До появления в литературе Василя Быкова такие сюжеты были не особенно в тягость. Ответы у авторов были готовы заранее, и предатель получал свое, партизан – свое. А тут погибает с клеймом предателя честный мужественный человек («В тумане»), и смерть навсегда уносит его тайну, и жена, сын, односельчане навсегда определят его в молчаливые черные списки. Так что война и по окончании доберет свое искаженными судьбами, продолжая свою страшную жатву.

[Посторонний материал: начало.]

(* ===== verification/Commands.v ===== *)
(** * The commands and the HTTP interface (src/cmd/blockmania, src/internal/exitutil,
    src/rest/api/api.go, src/rest/service/wsservice.go)

    Flags, JSON bodies and the answers of the system are arguments; a command gives its exit
    status. *)

From stdpp Require Import strings.
From S2P Require Import Prelude Messages Config Base32 Log Kv Ext Broadcast Node Keys Files Setup Startup Pubsub.

(** ** Leaving the process (exitutil.go) *)
Module Exitutil.
(** The functions to call, the last registered first; [Exit] calls them in this order. *)
Definition AtExit {F} (funcs : list F) (f : F) : list F := f :: funcs.
Definition Exit {F S} (call : F → S → S) (funcs : list F) (s : S) : S := foldl (λ s f, call f s) s funcs.
End Exitutil.

(** ** main, init and run *)
Module Cmd.
Inductive action := PrintHelp | InitCommand (args : list (list Z)) | RunCommand (args : list (list Z)).

(** What [main] does and, when it prints the help, the exit status. *)
Definition main (args : list (list Z)) : action * Z :=
  match args with
  | [] => (PrintHelp, 1)
  | cmd :: args =>
      if bool_decide (cmd = lit "help") then (PrintHelp, 0)
      else if bool_decide (cmd = lit "init") then (InitCommand args, 0)
      else if bool_decide (cmd = lit "run") then (RunCommand args, 0)
      else (PrintHelp, 1)
  end.

(** The flags of [init] with their defaults; the flag -f is read and not used. *)
Record init_flags := mkInitFlags {
  if_networkName : bytes; if_configRoot : list (list Z); if_registry : bytes; if_roundInterval : Z; if_httpPort : Z;
  if_pubsubPort : Z; if_nodeCount : Z; if_fixedPort : bool; if_force : bool }.
Definition default_init (root : list (list Z)) : init_flags :=
  mkInitFlags (lit "default") root [] (1 * Generate.Second) 8000 7000 4 false false.

Section Init.
Context {FS : Type} `{OS FS} `{Ed25519} `{X509} `{Hasher}.
Context `{YK : Yaml KeysConf} `{YW : Yaml Network} `{YN : Yaml NodeConf}.

(** [None]: the flags could not be parsed. *)
Definition initCommand (url_ok : bytes → bool) (flags : option init_flags) (token : option bytes)
    (rnds : Z → bytes * Transport.source) (fs : FS) : outcome (FS * Z) :=
  match flags with
  | None => Ok (fs, 1)
  | Some f =>
      let cfg := Generate.mkGConfig (if_networkName f) (if_configRoot f) (if_registry f) (if_roundInterval f)
                   (if_httpPort f) (if_pubsubPort f) (if_nodeCount f) (if_fixedPort f) false false in
      match Generate.Validate url_ok cfg with
      | Some _ => Ok (fs, 1)
      | None =>
          '(fs, e) ← Generate.Generate cfg token rnds fs;
          Ok (fs, match e with Some _ => 1 | None => 0 end)
      end
  end.

Record run_flags := mkRunFlags {
  rf_networkName : bytes; rf_nodeID : Z; rf_configRoot : list (list Z); rf_runtimeRoot : option (list (list Z));
  rf_consoleLog : bytes; rf_fileLog : bytes }.

(** [cfg.Node.Logging.FileLevel = level] *)
Definition set_file_level (c : Config) (level : Z) : outcome Config :=
  let n := cf_Node c in
  l ← or_panic (nd_Logging n);
  let l := mkLogging (lg_ConsoleLevel l) level (lg_FilePath l) (lg_ServerHost l) (lg_ServerLevel l) (lg_ServerToken l) in
  Ok (mkNodeConfig (cf_Directory c) (cf_Keys c) (cf_Network c) (cf_NetworkName c) (cf_NodeID c)
        (mkNodeConf (nd_Announce n) (nd_Bootstrap n) (nd_Broadcast n) (nd_Connections n) (nd_Consensus n) (nd_HTTP n)
           (Some l) (nd_Pubsub n) (nd_Registries n) (nd_Storage n))).

(** What is running when [run] waits for a signal. *)
Record running := mkRunning {
  ru_config : Config; ru_consoleLevel : Z; ru_dir : list (list Z); ru_logFile : option (list (list Z) * Z);
  ru_node : Startup.node_up; ru_pubsubPort : Z; ru_httpPort : Z }.

(** [opens] is whether the log file can be opened, [locked] what [TryLock] gives, [None] an error;
    [listens] is whether the pubsub port could be opened.  [inl]: the exit status. *)
Definition runCommand (flags : option run_flags) (opens : bool) (locked : option bool) (listens : bool)
    (sys : Startup.system) (order : list (Z * option Peer)) (fs : FS) : outcome (FS * (Z + running)) :=
  match flags with
  | None => Ok (fs, inl 1)
  | Some f =>
  if rf_nodeID f =? 0 then Ok (fs, inl 1)
  else
  match Startup.LoadConfiguration fs (rf_networkName f) (rf_configRoot f) (rf_runtimeRoot f) (rf_nodeID f) with
  | inl _ => Ok (fs, inl 1)
  | inr cfg =>
  console ← (if bool_decide (rf_consoleLog f = [])
             then l ← or_panic (nd_Logging (cf_Node cfg)); Ok (Some (lg_ConsoleLevel l))
             else Ok (Startup.flag_level (rf_consoleLog f)));
  match console with
  | None => Ok (fs, inl 1)
  | Some console =>
  cfg' ← (if bool_decide (rf_fileLog f = []) then Ok (Some cfg)
          else match Startup.flag_level (rf_fileLog f) with
               | None => Ok None
               | Some level => c ← set_file_level cfg level; Ok (Some c)
               end);
  match cfg' with
  | None => Ok (fs, inl 1)
  | Some cfg =>
  '(fs, r) ← Startup.EnsureRuntimeDirs opens fs cfg;
  match r with
  | inl _ => Ok (fs, inl 1)
  | inr (rdir, logfile) =>
  match locked with
  | Some true =>
  if negb listens then Ok (fs, inl 1)
  else
  let static := match nd_Bootstrap (cf_Node cfg) with Some b => map_to_list (bs_Static b) | None => [] end in
  r ← Startup.Run order static sys cfg;
  match r with
  | inl _ => Ok (fs, inl 1)
  | inr up => Ok (fs, inr (mkRunning cfg console rdir logfile up (se_Port (nd_Pubsub (cf_Node cfg))) (se_Port (nd_HTTP (cf_Node cfg)))))
  end
  | _ => Ok (fs, inl 1)
  end end end end end end.
End Init.
End Cmd.

(** ** The HTTP interface (api.go) *)
Module Api.
Definition StatusOK : Z := 200.
Definition StatusNoContent : Z := 204.
Definition StatusBadRequest : Z := 400.
Definition StatusInternalServerError : Z := 500.

(** The status and whether the answer has an error text; a transaction that does not fit keeps the request open. *)
Inductive reply := Reply (status : Z) (error : bool) | Open (rest : list bytes).

Section Transactions.
Context {DB : Type} `{Signatures}.
Implicit Types (s : service DB).

(** [req]: the transactions of the body; [None] when it cannot be decoded. *)
Definition addTransactions s (req : option (list bytes)) : outcome (service DB * reply) :=
  match req with
  | None => Ok (s, Reply StatusBadRequest true)
  | Some txs =>
      '(s, r) ← Rest.AddTransactions s txs;
      Ok (s, match r with
             | Rest.AllAdded => Reply StatusOK false
             | Rest.AddFailed => Reply StatusInternalServerError true
             | Rest.Blocked rest => Open rest
             end)
  end.
Definition addTransaction s (req : option bytes) : outcome (service DB * reply) :=
  addTransactions s ((λ tx, [tx]) <$> req).
End Transactions.

(** The loop of [Websocket]: what the client's connection and the context do in turn.  The
    payloads written, whether the channel was marked as closed, and the status when it returns. *)
Inductive event := NextPayload (written : bool) | CtxDone (closed : bool).
Fixpoint websocket_loop (events : list event) (c : Rest.chanCloser) (written : list (Z * bytes))
    : list (Z * bytes) * Rest.chanCloser * option Z :=
  match events with
  | [] => (written, c, None)
  | CtxDone closed :: _ =>
      (written, Rest.mkChan (Rest.ch_C c) true, Some (if closed then StatusOK else StatusInternalServerError))
  | NextPayload ok :: events =>
      match Rest.take_payload c with
      | None => websocket_loop events c written
      | Some (p, c) =>
          if ok then websocket_loop events c (written ++ [p])
          else (written, Rest.mkChan (Rest.ch_C c) true, Some StatusInternalServerError)
      end
  end.
(** [websocket]: the status of the answer; [None] while the client is served.  [Websocket] returns an
    error in every case, so that the answer without content is never given. *)
Definition websocket (upgraded : bool) (events : list event) (c : Rest.chanCloser) : list (Z * bytes) * option Z :=
  if upgraded then
    let '(written, _, r) := websocket_loop events c [] in (written, r)
  else ([], Some StatusInternalServerError).

(** The client gets the payloads of its channel in order, and loses at most the one that
    could not be written; no payload is taken after the channel is marked as closed. *)
Lemma websocket_in_order events : ∀ c written written' c' r,
  websocket_loop events c written = (written', c', r) →
  ∃ sent lost, written' = written ++ sent ∧ Rest.ch_C c = sent ++ lost ++ Rest.ch_C c' ∧ (length lost ≤ 1)%nat ∧
    (lost ≠ [] → r = Some StatusInternalServerError) ∧ (is_Some r → Rest.ch_close c' = true).
Proof.
  induction events as [|[ok|closed] events IH]; intros c written written' c' r; cbn [websocket_loop].
  - intros [= <- <- <-]. exists [], []. rewrite app_nil_r. split_and!; [done|done|simpl; lia|done|by intros []].
  - unfold Rest.take_payload. destruct (Rest.ch_C c) as [|p rest] eqn:Ec.
    { intros H. apply IH in H as (sent & lost & -> & E & H). rewrite Ec in E. by exists sent, lost. }
    destruct ok.
    + intros H. apply IH in H as (sent & lost & -> & E & H). exists (p :: sent), lost.
      rewrite <- app_assoc. simpl in E. rewrite E. done.
    + intros [= <- <- <-]. exists [], [p]. rewrite app_nil_r. simpl. split_and!; done || lia.
  - intros [= <- <- <-]. exists [], []. rewrite app_nil_r. simpl. split_and!; done || lia.
Qed.
End Api.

Не жалко было бы районного инструктора Азевича («Стужа») – увечил жизнь деревни гибельной коллективизацией, ломал жернова, оставлял детей без хлеба – пусть теперь помечется чужим по родной земле. А только Быков таких задач с известным решением не ставит и бумагу на них не переводит. В том-то и беда, что парень-то обыкновенный, совестливый, самый-самый народ в его середине. Да только во всю его молодую жизнь «чужая воля правила свой дьявольский бал на человеческих жизнях... Он жил чужой совестью, по чужим законам (один ли он? – а мы, мы все! – В.К.). Жизнь и люди распоряжались им как хотели, он был удобным инструментом в чужих руках, всегда безвольно готовым к употреблению». И он уже давно сам увидел, что «если происходящее во вред живущим, то не на пользу и последующим», сам увидел, что «свои со своими начали воевать давно и делали это с немалым успехом». Только что же, что понял, если над ним уже НКВД кружит, сжимая круги, и некуда ему деться. У немцев – стужа, у своих – стужа. И он мечется по повести, заметаемый снегом, и плетется за ним черный молчаливый пес, возросший на трупах, не подходя и не отставая, как мысль и судьба. Не знает герой, куда деть это свое понимание. Разве только на последнем пороге утешит себя надеждой, что после войны люди будут разумнее.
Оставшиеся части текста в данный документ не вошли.